+ Reply to Thread
Page 1 of 5 1 2 3 4 5 LastLast
Results 1 to 10 of 46
  1. #1
    Administrator Aristotle's Avatar
    Join Date
    March 25th, 2001
    Location
    Washington, DC, USA
    Posts
    12,284

    Constitutional Ammendment on Gay Marriage - Will We Embarass Ourselves?

    Are we really going to embarass ourselves as a nation by having MARRIAGE as something specifically addressed in the Constitution?

    Is this really so serious a matter that it deserves the same treatment as the right to speak, the right to vote, the right to peacefully assemble, or the right to a speedy trial?

    If we pass a Constitutional Ammendment on this issue, it will be a black mark forever that reflects horribly on this time in our nation's history. I sincerely hope this idea never gets beyond Congress.
    Capitalization is the difference between "I had to help my Uncle Jack off a horse." and "I had to help my uncle jack off a horse."

    There is never a good time for lazy writing!

  2. #2
    Bullfrog
    Join Date
    May 23rd, 2003
    Location
    Nashua, NH
    Posts
    716
    I am really opposed to this as an ammendment because the Contitution should be about freedoms that are ensured.
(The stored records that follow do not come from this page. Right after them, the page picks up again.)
(* ===== verification/StradsLoop.v ===== *)
(** * STRADS: the coordinator and the schedulers together

    The main loops of [coordinator_mach] ([strads/coordinator/
    coordinator.cpp]) and [scheduler_mach] ([strads/scheduler/
    scheduler.cpp]) with the threads of [StradsSched] and the messages on
    their way.  A thread sends a phase, the coordinator has it updated and
    sends the new weights back to that thread; after [switch_iter]
    iterations the coordinator takes the phase of every thread and restarts
    the schedulers. *)
From S2P Require Import Prelude StradsFloat StradsCorr StradsPart StradsSched StradsStart.
Open Scope Z_scope.

Section LOOP.
Context {F : Type} `{Float F}.

(** A scheduler thread with its two queues; an entry of [m_outq] is the list
    of ids of a command [m_make_phase]. *)
Record sthread := mksthread { th_ws : wsamplerctx F; th_inq : list (sampling_cmd F); th_outq : list (list Z) }.

(** A scheduler machine: messages from and to the coordinator, [rclock] and
    [sthrds]. *)
Record smach := mksmach { sm_inbox : list (sched_msg F); sm_out : list (sched_msg F); sm_rclock : Z; sm_threads : list sthread }.

Definition put_entry_inq (cmd : sampling_cmd F) (th : sthread) : sthread := mksthread (th_ws th) (th_inq th ++ [cmd]) (th_outq th).
Definition get_entry_outq (th : sthread) : option (list Z * sthread) :=
  match th_outq th with [] => None | ids :: q => Some (ids, mksthread (th_ws th) (th_inq th) q) end.

Definition queue_cmds (cmds : list (Z * sampling_cmd F)) (threads : list sthread) : outcome (list sthread) :=
  foldM (fun ths c => th ← vec_at ths c.1; vec_set ths c.1 (put_entry_inq c.2 th)) cmds threads.

(** The loop that looks for a phase from thread [rclock] on; it ends with the
    last thread. *)
Fixpoint scan_outqs (turns : nat) (thrds rclock : Z) (threads : list sthread) : outcome (Z * list sthread * option (Z * list Z)) :=
  match turns with
  | O => Undef
  | S turns' =>
      th ← vec_at threads rclock;
      match get_entry_outq th with
      | Some (ids, th') =>
          threads' ← vec_set threads rclock th';
          Ret (Z.rem (rclock + 1) thrds, threads', Some (ws_gid (th_ws th), ids))
      | None => if bool_decide (Z.rem (rclock + 1) thrds = 0) then Ret (0, threads, None) else scan_outqs turns' thrds (rclock + 1) threads
      end
  end.

(** A phase found is sent to the coordinator. *)
Definition send_phase (sched_mid thrds : Z) (sm : smach) : outcome smach :=
  '(rclock, threads, o) ← scan_outqs (Z.to_nat thrds) thrds (sm_rclock sm) (sm_threads sm);
  Ret (mksmach (sm_inbox sm)
         (match o with Some (gid, ids) => sm_out sm ++ [SchedPhase sched_mid gid ids] | None => sm_out sm end) rclock threads).

(** One turn of the loop of [scheduler_mach]; [None] while it waits within
    the handler. *)
Definition scheduler_mach_turn (t : task_assignment) (sched_mid thrds : Z) (sm : smach) : outcome (option smach) :=
  match sm_inbox sm with
  | [] => sm' ← send_phase sched_mid thrds sm; Ret (Some sm')
  | msg :: inbox =>
      o ← process_sched_system_cmd t sched_mid thrds msg inbox;
      match o with
      | None => Ret None
      | Some (cmds, inbox', ack) =>
          threads ← queue_cmds cmds (sm_threads sm);
          let sm1 := mksmach inbox' (match ack with Some a => sm_out sm ++ [a] | None => sm_out sm end) (sm_rclock sm) threads in
          match msg with
          | SchedStart false _ _ _ _ _ => Ret (Some sm1)
          | _ => sm' ← send_phase sched_mid thrds sm1; Ret (Some sm')
          end
      end
  end.

(** ** The coordinator *)

Inductive coord_mode :=
  | Working
  | Flushing (m toflush : Z)   (* polls machine [m] *)
  | Starting (m : Z)           (* sends the weights to machine [m] *)
  | WaitAck (m taskcnt : Z)    (* waits for its acknowledgement *)
  | Finished.                  (* [exit(0)] *)

#[global] Instance coord_mode_eq_dec : EqDecision coord_mode.
Proof. solve_decision. Defined.

(** [co_starts] counts the restarts, for which [co_weights] are sent;
    [m_idvalp_buf] keeps the pairs sent last. *)
Record coord := mkcoord {
  co_mode : coord_mode; co_rclock : Z; co_iteration : Z; co_starts : Z; co_weights : list F; co_idvalp_buf : list (Z * F)
}.
Definition with_mode (m : coord_mode) (co : coord) : coord :=
  mkcoord m (co_rclock co) (co_iteration co) (co_starts co) (co_weights co) (co_idvalp_buf co).

Record config := mkconfig {
  schedmachs : Z; thrds_per_sched : Z; maxset : Z; m_iter : Z; switch_iter : Z;
  (* what the code of the application does with a phase: the value of entry i and whether it returns a message with entries *)
  user_values : Z -> list Z -> (Z -> F) * bool;
  (* the weights of [set_initial_priority] *)
  initial_priority : list F
}.

Record strads := mkstrads { st_machs : list smach; st_coord : coord }.

Definition send_to_scheduler (m : Z) (msgs : list (sched_msg F)) (machs : list smach) : outcome (list smach) :=
  sm ← vec_at machs m; vec_set machs m (mksmach (sm_inbox sm ++ msgs) (sm_out sm) (sm_rclock sm) (sm_threads sm)).

(** [pull_entry_inq] on the port of machine [m]. *)
Definition pull_entry_inq (m : Z) (machs : list smach) : outcome (option (sched_msg F) * list smach) :=
  sm ← vec_at machs m;
  match sm_out sm with
  | [] => Ret (None, machs)
  | msg :: out => machs' ← vec_set machs m (mksmach (sm_inbox sm) out (sm_rclock sm) (sm_threads sm)); Ret (Some msg, machs')
  end.

(** The pairs of the next weight update overwrite the first ones of the
    buffer. *)
Definition fill_idvalp_buf (c : config) (iteration : Z) (ids : list Z) (buf : list (Z * F)) : outcome (list (Z * F)) :=
  let '(value, nonempty) := user_values c iteration ids in
  if (nonempty : bool) then
    foldM (fun b i => id ← vec_at ids i;
             vec_set b i (id, if bool_decide (iteration > switch_iter c) then value i else f_zero)) (seqZ 0 (Z.of_nat (length ids))) buf
  else Ret buf.

(** A phase is worked off: the weight update, the iterations and what comes
    next. *)
Definition work_phase (c : config) (msg : sched_msg F) (machs : list smach) (co : coord) : outcome strads :=
  match msg with
  | SchedPhase mid gid ids =>
      buf ← fill_idvalp_buf c (co_iteration co) ids (co_idvalp_buf co);
      _ ← (if bool_decide (Z.of_nat (length ids) <= Z.of_nat (length buf)) then Ret tt else Undef);
      uw ← send_weight_update mid gid (take (length ids) buf);
      machs' ← send_to_scheduler mid [uw] machs;
      let iteration := co_iteration co + 1 in
      let mode := if bool_decide (iteration = m_iter c) then Finished
                  else if bool_decide (iteration = switch_iter c) then Flushing 0 0 else Working in
      Ret (mkstrads machs' (mkcoord mode (Z.rem (co_rclock co + 1) (schedmachs c)) iteration (co_starts co) (co_weights co) buf))
  | _ => CheckFail
  end.

(** One turn of the loop the coordinator is in. *)
Definition coordinator_turn (c : config) (t : task_assignment) (s : strads) : outcome strads :=
  let co := st_coord s in
  match co_mode co with
  | Working =>
      '(o, machs) ← pull_entry_inq (co_rclock co) (st_machs s);
      match o with
      | Some msg => work_phase c msg machs co
      | None => Ret (mkstrads machs (mkcoord Working (Z.rem (co_rclock co + 1) (schedmachs c)) (co_iteration co) (co_starts co) (co_weights co)
                                      (co_idvalp_buf co)))
      end
  | Flushing m toflush =>
      '(o, machs) ← pull_entry_inq m (st_machs s);
      let toflush' := match o with Some _ => toflush + 1 | None => toflush end in
      if bool_decide (m + 1 < schedmachs c) then Ret (mkstrads machs (with_mode (Flushing (m + 1) toflush') co))
      else if bool_decide (toflush' = schedmachs c * thrds_per_sched c) then
        Ret (mkstrads machs (mkcoord (Starting 0) (co_rclock co) (co_iteration co) (co_starts co + 1) (initial_priority c) (co_idvalp_buf co)))
      else Ret (mkstrads machs (with_mode (Flushing 0 toflush') co))
  | Starting m =>
      '(msgs, taskcnt) ← scheduler_start_remote true (co_weights co) t m;
      machs ← send_to_scheduler m msgs (st_machs s);
      Ret (mkstrads machs (with_mode (WaitAck m taskcnt) co))
  | WaitAck m taskcnt =>
      '(o, machs) ← pull_entry_inq m (st_machs s);
      match o with
      | None => Ret (mkstrads machs co)
      | Some msg =>
          _ ← check_start_ack taskcnt msg;
          Ret (mkstrads machs (with_mode (if bool_decide (m + 1 < schedmachs c) then Starting (m + 1) else Working) co))
      end
  | Finished => Ret s
  end.

(** ** The start *)

(** A thread after the first start, which gives it weights of zero. *)
Definition new_thread (c : config) (t : task_assignment) (user_check : list Z -> dshardctx F -> wsamplerctx F -> outcome (list Z))
    (rands : Z -> Z -> Z) (bw infthreshold : F) (modelsize gid : Z) : outcome sthread :=
  r ← at_part (schthrd_tmap t) gid;
  w ← wsamplerctx_new gid (rg_start r) (rg_end r) (maxset c) bw infthreshold;
  let zeros := pairs_of (replicate (Z.to_nat modelsize) f_zero) (rg_start r) (Z.to_nat (rg_end r + 1 - rg_start r)) in
  '(w', _) ← scheduler_thread user_check None (rands gid) (mksampling_cmd m_init_weight_update zeros) w;
  Ret (mksthread w' [] []).

(** The coordinator starts the schedulers again before its first
    iteration. *)
Definition boot (c : config) (t : task_assignment) (user_check : list Z -> dshardctx F -> wsamplerctx F -> outcome (list Z))
    (rands : Z -> Z -> Z) (bw infthreshold : F) (modelsize : Z) : outcome strads :=
  machs ← mapM (fun m =>
    threads ← mapM (fun i => new_thread c t user_check rands bw infthreshold modelsize (m * thrds_per_sched c + i)) (seqZ 0 (thrds_per_sched c));
    Ret (mksmach [] [] 0 threads)) (seqZ 0 (schedmachs c));
  Ret (mkstrads machs (mkcoord (Starting 0) 0 0 0 (replicate (Z.to_nat modelsize) f_zero) (replicate (Z.to_nat (maxset c)) (0, f_zero)))).

(** ** Interleavings *)

(** A thread takes a command from its queue. *)
Definition thread_turn (user_check : list Z -> dshardctx F -> wsamplerctx F -> outcome (list Z)) (d : dshardctx F) (rands : Z -> Z)
    (th : sthread) : outcome sthread :=
  match th_inq th with
  | [] => Ret th
  | cmd :: q =>
      '(w, o) ← scheduler_thread user_check (Some d) rands cmd (th_ws th);
      Ret (mksthread w q (th_outq th ++ match o with Some ids => [ids] | None => [] end))
  end.

Inductive strads_step (c : config) (t : task_assignment) (user_check : list Z -> dshardctx F -> wsamplerctx F -> outcome (list Z))
    (d : Z -> dshardctx F) : strads -> strads -> Prop :=
  | step_coordinator s s' : coordinator_turn c t s = Ret s' -> strads_step c t user_check d s s'
  | step_machine s m sm sm' : 0 <= m -> st_machs s !! Z.to_nat m = Some sm -> scheduler_mach_turn t m (thrds_per_sched c) sm = Ret (Some sm') ->
      strads_step c t user_check d s (mkstrads (<[Z.to_nat m := sm']> (st_machs s)) (st_coord s))
  | step_thread s m sm i th th' rands : 0 <= m -> st_machs s !! Z.to_nat m = Some sm -> sm_threads sm !! i = Some th ->
      thread_turn user_check (d m) rands th = Ret th' ->
      strads_step c t user_check d s
        (mkstrads (<[Z.to_nat m := mksmach (sm_inbox sm) (sm_out sm) (sm_rclock sm) (<[i := th']> (sm_threads sm))]> (st_machs s)) (st_coord s)).
End LOOP.

Arguments sthread : clear implicits.
Arguments smach : clear implicits.
Arguments coord : clear implicits.
Arguments config : clear implicits.
Arguments strads : clear implicits.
    I think for many people, the matter of calling it a marriage as opposed to a civil union is a religious debate.

    I am not opposed to gay marriages because to me, I am married in lawful matrimony, not holy matrimony and it would be unfair for me to say that this title should only be allowed based on traditional co-gender pairings.
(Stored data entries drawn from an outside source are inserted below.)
(** ** The start *)

Lemma new_thread_tinv user_check rands (bw infthr : F) g th : 0 <= g < parts -> new_thread c t user_check rands bw infthr modelsize g = Ret th ->
  tinv 0 g th /\ th_inq th = [] /\ th_outq th = [].
Proof.
  intros Hg E. destruct assigned as [Hthrd _]. unfold new_thread, at_part in E. rewrite Hthrd in E by done. cbn [deref mbind outcome_bind part rg_start rg_end] in E.
  apply bind_Ret_inv in E as (w & Ew & E). apply bind_Ret_inv in E as ([w' o] & E & [= <-]).
  set (weights := replicate (Z.to_nat modelsize) f_zero) in *. pose proof modelsize_nonneg as Hms.
  assert (Hlw : Z.of_nat (length weights) = modelsize) by (unfold weights; rewrite length_replicate; lia).
  assert (Hnum : Forall f_num weights) by (apply Forall_replicate; apply f_zero_num).
  assert (Hfit : fits g w /\ ws_restart_cnt w = 0).
  { unfold wsamplerctx_new in Ew. apply bind_Ret_inv in Ew as (u & Hlt%CHECK_Ret%bool_decide_eq_true & [= <-]). split; [|done].
    constructor; try done. constructor; cbn; [lia|done|rewrite length_replicate; lia|apply Forall_replicate, f_zero_num]. }
  destruct Hfit as [Hfit Hcnt]. pose proof (thread_cmd_accepted weights g w Hlw Hnum Hg Hfit) as [Hch _].
  unfold thread_cmd in Hch. cbn [sc_winfo] in Hch. fold parts in Hch.
  replace (part_start modelsize parts (g + 1) - 1 + 1 - part_start modelsize parts g) with (part_start modelsize parts (g + 1) - part_start modelsize parts g) in E by lia.
  destruct (update_weight_spec _ w (ft_ok _ _ Hfit) Hch) as [Eu Hok1]. unfold scheduler_thread in E. cbn [sc_type sc_winfo] in E.
  apply bind_Ret_inv in E as (u1 & _ & E). rewrite Eu in E. cbn [mbind outcome_bind] in E. apply bind_Ret_inv in E as ([gs w2] & Es & E).
  apply bind_Ret_inv in E as (u2 & _ & E). apply bind_Ret_inv in E as (u3 & _ & [= <- <-]). destruct Hfit as [Hok Hgid Hs He Hm Hfl].
  apply do_sampling_Ret in Es as (-> & _); [|done|cbn; by rewrite Hm]. split; [|done]. constructor; cbn [th_ws th_inq th_outq]; [|cbn; rewrite Hcnt; done|constructor|constructor].
  constructor; cbn; [destruct Hok1; by constructor|done..].
Qed.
    The problem is that marriage is both a lawful and a religious bond at the same time.

    I do believe that marriage was actually a religious bond before it was a lawful bond so I would not be offended if instead, they changed the law that said only religious people could be married and its a term only a church can give and from there let each church decide if same-sex marriage is acceptable. This would keep the argument within the church rather than in the Constitution.
    Don't get too perky!

  3. #3
    Bullfrog
    Join Date
    June 17th, 2003
    Location
    New York
    Posts
    563
    The big issue here (at least in my opinion) is the separation of church/state. I know it's also about the recognition of same-sex spouses with regards to healthcare and other benefits married couples have, but when you throw the constitution at something traditionally associated with religion, it comes down to church/state.

    I think that whether gay couples are "joined in holy matrimony" is a decision the various clerical sects have to make. I also think it's unconscionable that any 21st century governing administration refuse recognize same-sex unions (whatever word you want to use for it), whether the ceremony is done in a church, temple or city hall.
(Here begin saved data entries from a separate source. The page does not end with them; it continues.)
Lemma load_shard_spec files ctx mini f : files !! mi_fn mini = Some f -> mi_fn mini <> IN_MEMORY_DS_STRING -> pf_rest f = 0 ->
  0 <= mi_rows mini -> 0 <= mi_cols mini <= 2 ^ 64 -> mi_type mini <> rvdt -> (mi_type mini = d2dmat -> mi_cols mini = 1) ->
  (sorts ctx (mi_alias mini) -> mi_type mini = cvspt) ->
  range_sanity_check (pf_header f) (mi_range mini) = Ret tt -> permute_ok (mi_type mini) (mi_cols mini) (permute_of ctx) ->
  fh_maxrow (pf_header f) = mi_rows mini -> fh_maxcol (pf_header f) = mi_cols mini -> Forall (entry_in (pf_header f)) (pf_entries f) ->
  NoDup (map (place (permute_of ctx) (mi_type mini)) (pf_entries f)) ->
  exists d, load_shard files ctx mini = Ret d /\ shd_range d = mi_range mini /\ shd_type d = mi_type mini /\
    (sorts ctx (mi_alias mini) -> col_vspmat_ok (m_cm_vmat d)) /\
    (forall i j v, part_of_file (permute_of ctx) (mi_type mini) (mi_range mini) (pf_entries f) !! (i, j) = Some v -> stored d i j = Some v) /\
    (forall i j v, stored d i j = Some v ->
       part_of_file (permute_of ctx) (mi_type mini) (mi_range mini) (pf_entries f) !! (i, j) = Some v \/ mi_type mini = d2dmat /\ v = f_zero).
Proof.
  intros Ef Hfn Hrest Hr Hc Ht Hd Hsort Hsan Hp Hrows Hcols Hes Hnd. set (sorted := bool_decide (sorts ctx (mi_alias mini))).
  destruct (fresh_shard_spec sorted mini Hr ltac:(lia) Ht Hd) as [Hwf Hnew].
  assert (Hframe : shd_fn (fresh_shard mini) = mi_fn mini /\ shd_type (fresh_shard mini) = mi_type mini /\ shd_range (fresh_shard mini) = mi_range mini /\
    shd_rows (fresh_shard mini) = mi_rows mini /\ shd_cols (fresh_shard mini) = mi_cols mini /\ shd_alias (fresh_shard mini) = mi_alias mini).
  { unfold fresh_shard. cbv zeta. destruct (bool_decide (_ = d2dmat)); done. }
  destruct Hframe as (Xf & Xt & Xr & Xn & Xm & Xa).
  destruct (partialread_spec sorted (permute_of ctx) files f (fresh_shard mini)) as (d & E & Hwf' & (_ & Fm & Ft & Fr) & Hs); rewrite ?Xf, ?Xt, ?Xr, ?Xn, ?Xm; try done; [lia| |].
  { intros Hnd2 i j. destruct (stored (fresh_shard mini) i j) as [v|] eqn:Es; [|done]. apply Hnew in Es as [Es _]. done. }
  rewrite Xt, Xr in *. rewrite Xm in Fm. exists d. split_and!; [|done|done| | |].
  - unfold load_shard. cbv zeta. fold (fresh_shard mini). rewrite Xf, Xa, Xt. rewrite (bool_decide_true (mi_fn mini <> _)) by done.
    unfold iohandler_spmat_pbfio_partialread_sortedorder_ctx, iohandler_spmat_pbfio_partialread_ctx. fold (permute_of ctx). rewrite <- bool_decide_and.
    change (bool_decide (ld_mrole ctx = mrole_scheduler /\ mi_alias mini = "Acol")) with sorted. unfold sorted in *.
    case_bool_decide as Hso; [|done]. rewrite bool_decide_true by (by apply Hsort). cbn [CHECK mbind outcome_bind]. done.
  - intros Hso. unfold shard_wf in Hwf'. rewrite Ft, (Hsort Hso) in Hwf'. unfold sorted in Hwf'. rewrite bool_decide_true in Hwf' by done.
    destruct Hwf' as (H1 & H2 & H3). split; [congruence|done].
  - intros i j v Hv. by rewrite Hs, Hv.
  - intros i j v Hv. rewrite Hs in Hv. destruct (_ !! (i, j)) as [v'|] eqn:Ep; [injection Hv as ->; by left|]. right. by eapply Hnew.
Qed.

(** ** The machines together *)

Lemma list_of_choice {A} (P : nat -> A -> Prop) n : (forall k, (k < n)%nat -> exists a, P k a) ->
  exists l, length l = n /\ forall k a, l !! k = Some a -> P k a.
Proof.
  induction n as [|n IH]; intros Hp; [by exists []|]. destruct IH as (l & Hl & Hk); [intros k Hk; apply Hp; lia|]. destruct (Hp n ltac:(lia)) as (a & Ha).
  exists (l ++ [a]). split; [rewrite length_app; cbn; lia|]. intros k b [E|[Hle E]]%lookup_app_Some; [by apply Hk|].
  apply list_lookup_singleton_Some in E as [E <-]. by replace k with n by lia.
Qed.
    It's a shame when the "most powerful man in the world" won't do what's right for fear of isolating some of his constituency (i.e. middle America and/or conservatives). I really hope it comes back to bite him in the ass this November.

  4. #4
    Tree Frog
    Join Date
    May 21st, 2003
    Location
    UK
    Posts
    444
    I kinda think it may come back to bite the GOP in the ass, so to speak. I mean, it's not as if anti-gay marriage people were going to vote for non-GOP candidates this November. Perhaps if Pat Robertson were running as a third candidate, Bush's decision to come out so strongly for a constitutional ban on gay marriage makes sense, but as it is, all he will do is mobilize liberals and normally politically apathetic gays (as well as gays like the Log Cabin Republicans, who voted for the Bush/Cheney ticket back when the two candidates said this was an issue for the States).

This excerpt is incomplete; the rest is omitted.